** Opening RECORDS FOR THE TASK block **

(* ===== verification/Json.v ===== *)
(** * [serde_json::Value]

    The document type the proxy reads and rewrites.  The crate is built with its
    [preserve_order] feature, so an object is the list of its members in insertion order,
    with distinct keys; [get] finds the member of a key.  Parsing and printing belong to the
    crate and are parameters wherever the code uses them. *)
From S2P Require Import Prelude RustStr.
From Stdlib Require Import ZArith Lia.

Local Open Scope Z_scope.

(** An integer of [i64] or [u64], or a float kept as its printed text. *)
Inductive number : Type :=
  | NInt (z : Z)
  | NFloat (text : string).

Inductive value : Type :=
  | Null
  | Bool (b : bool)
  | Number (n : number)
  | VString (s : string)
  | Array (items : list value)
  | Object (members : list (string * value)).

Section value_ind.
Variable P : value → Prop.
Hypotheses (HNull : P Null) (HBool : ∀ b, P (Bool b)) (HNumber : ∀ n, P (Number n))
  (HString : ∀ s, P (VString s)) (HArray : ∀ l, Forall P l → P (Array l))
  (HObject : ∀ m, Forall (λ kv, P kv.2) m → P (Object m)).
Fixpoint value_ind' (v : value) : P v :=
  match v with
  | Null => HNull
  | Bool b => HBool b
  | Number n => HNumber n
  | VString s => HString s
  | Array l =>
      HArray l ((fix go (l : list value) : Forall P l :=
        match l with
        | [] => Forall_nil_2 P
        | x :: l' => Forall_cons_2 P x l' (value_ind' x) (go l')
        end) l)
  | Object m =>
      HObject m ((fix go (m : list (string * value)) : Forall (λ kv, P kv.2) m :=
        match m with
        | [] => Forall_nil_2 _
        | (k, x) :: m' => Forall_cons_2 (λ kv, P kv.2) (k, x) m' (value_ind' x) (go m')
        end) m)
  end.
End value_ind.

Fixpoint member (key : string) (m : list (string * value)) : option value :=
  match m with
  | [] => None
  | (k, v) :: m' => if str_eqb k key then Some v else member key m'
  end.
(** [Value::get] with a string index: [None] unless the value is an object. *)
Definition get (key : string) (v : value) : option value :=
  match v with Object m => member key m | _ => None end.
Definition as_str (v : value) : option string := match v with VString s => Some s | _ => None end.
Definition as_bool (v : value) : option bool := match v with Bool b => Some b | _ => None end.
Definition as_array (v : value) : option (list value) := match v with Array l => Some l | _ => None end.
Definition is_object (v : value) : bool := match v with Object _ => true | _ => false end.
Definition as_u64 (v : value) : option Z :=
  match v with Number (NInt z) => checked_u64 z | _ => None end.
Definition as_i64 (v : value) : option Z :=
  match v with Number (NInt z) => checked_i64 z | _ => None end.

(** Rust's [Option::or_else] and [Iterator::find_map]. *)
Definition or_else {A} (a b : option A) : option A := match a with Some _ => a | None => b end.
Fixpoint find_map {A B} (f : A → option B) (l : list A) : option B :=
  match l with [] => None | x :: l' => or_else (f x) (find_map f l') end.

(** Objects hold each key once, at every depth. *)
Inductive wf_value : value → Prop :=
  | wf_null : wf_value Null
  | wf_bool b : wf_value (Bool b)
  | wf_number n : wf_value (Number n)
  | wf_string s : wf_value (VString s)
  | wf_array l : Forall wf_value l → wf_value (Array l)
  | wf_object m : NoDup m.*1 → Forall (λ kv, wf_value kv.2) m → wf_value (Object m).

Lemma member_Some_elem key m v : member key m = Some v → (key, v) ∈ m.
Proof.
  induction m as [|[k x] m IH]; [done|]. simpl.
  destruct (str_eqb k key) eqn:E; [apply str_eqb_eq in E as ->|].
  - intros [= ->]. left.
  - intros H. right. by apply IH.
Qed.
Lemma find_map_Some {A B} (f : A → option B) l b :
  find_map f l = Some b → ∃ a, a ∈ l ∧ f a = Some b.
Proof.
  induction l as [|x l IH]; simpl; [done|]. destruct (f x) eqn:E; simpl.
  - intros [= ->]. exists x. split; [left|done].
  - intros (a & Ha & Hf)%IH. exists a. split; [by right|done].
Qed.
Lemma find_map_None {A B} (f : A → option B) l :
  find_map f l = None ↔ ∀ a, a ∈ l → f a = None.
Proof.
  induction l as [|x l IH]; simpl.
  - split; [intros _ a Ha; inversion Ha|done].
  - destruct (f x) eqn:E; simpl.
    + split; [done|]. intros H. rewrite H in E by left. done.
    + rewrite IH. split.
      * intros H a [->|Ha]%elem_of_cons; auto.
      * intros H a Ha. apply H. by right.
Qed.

** Closing RECORDS FOR THE TASK block **

YOUR ASSIGNMENT: If a line falls between the first line of the data above and the line holding "End value_ind.", inclusive, retype it exactly; retype no other line.

SOLUTION:
(* ===== verification/Json.v ===== *)
(** * [serde_json::Value]

    The document type the proxy reads and rewrites.  The crate is built with its
    [preserve_order] feature, so an object is the list of its members in insertion order,
    with distinct keys; [get] finds the member of a key.  Parsing and printing belong to the
    crate and are parameters wherever the code uses them. *)
From S2P Require Import Prelude RustStr.
From Stdlib Require Import ZArith Lia.

Local Open Scope Z_scope.

(** An integer of [i64] or [u64], or a float kept as its printed text. *)
Inductive number : Type :=
  | NInt (z : Z)
  | NFloat (text : string).

Inductive value : Type :=
  | Null
  | Bool (b : bool)
  | Number (n : number)
  | VString (s : string)
  | Array (items : list value)
  | Object (members : list (string * value)).

Section value_ind.
Variable P : value → Prop.
Hypotheses (HNull : P Null) (HBool : ∀ b, P (Bool b)) (HNumber : ∀ n, P (Number n))
  (HString : ∀ s, P (VString s)) (HArray : ∀ l, Forall P l → P (Array l))
  (HObject : ∀ m, Forall (λ kv, P kv.2) m → P (Object m)).
Fixpoint value_ind' (v : value) : P v :=
  match v with
  | Null => HNull
  | Bool b => HBool b
  | Number n => HNumber n
  | VString s => HString s
  | Array l =>
      HArray l ((fix go (l : list value) : Forall P l :=
        match l with
        | [] => Forall_nil_2 P
        | x :: l' => Forall_cons_2 P x l' (value_ind' x) (go l')
        end) l)
  | Object m =>
      HObject m ((fix go (m : list (string * value)) : Forall (λ kv, P kv.2) m :=
        match m with
        | [] => Forall_nil_2 _
        | (k, x) :: m' => Forall_cons_2 (λ kv, P kv.2) (k, x) m' (value_ind' x) (go m')
        end) m)
  end.
End value_ind.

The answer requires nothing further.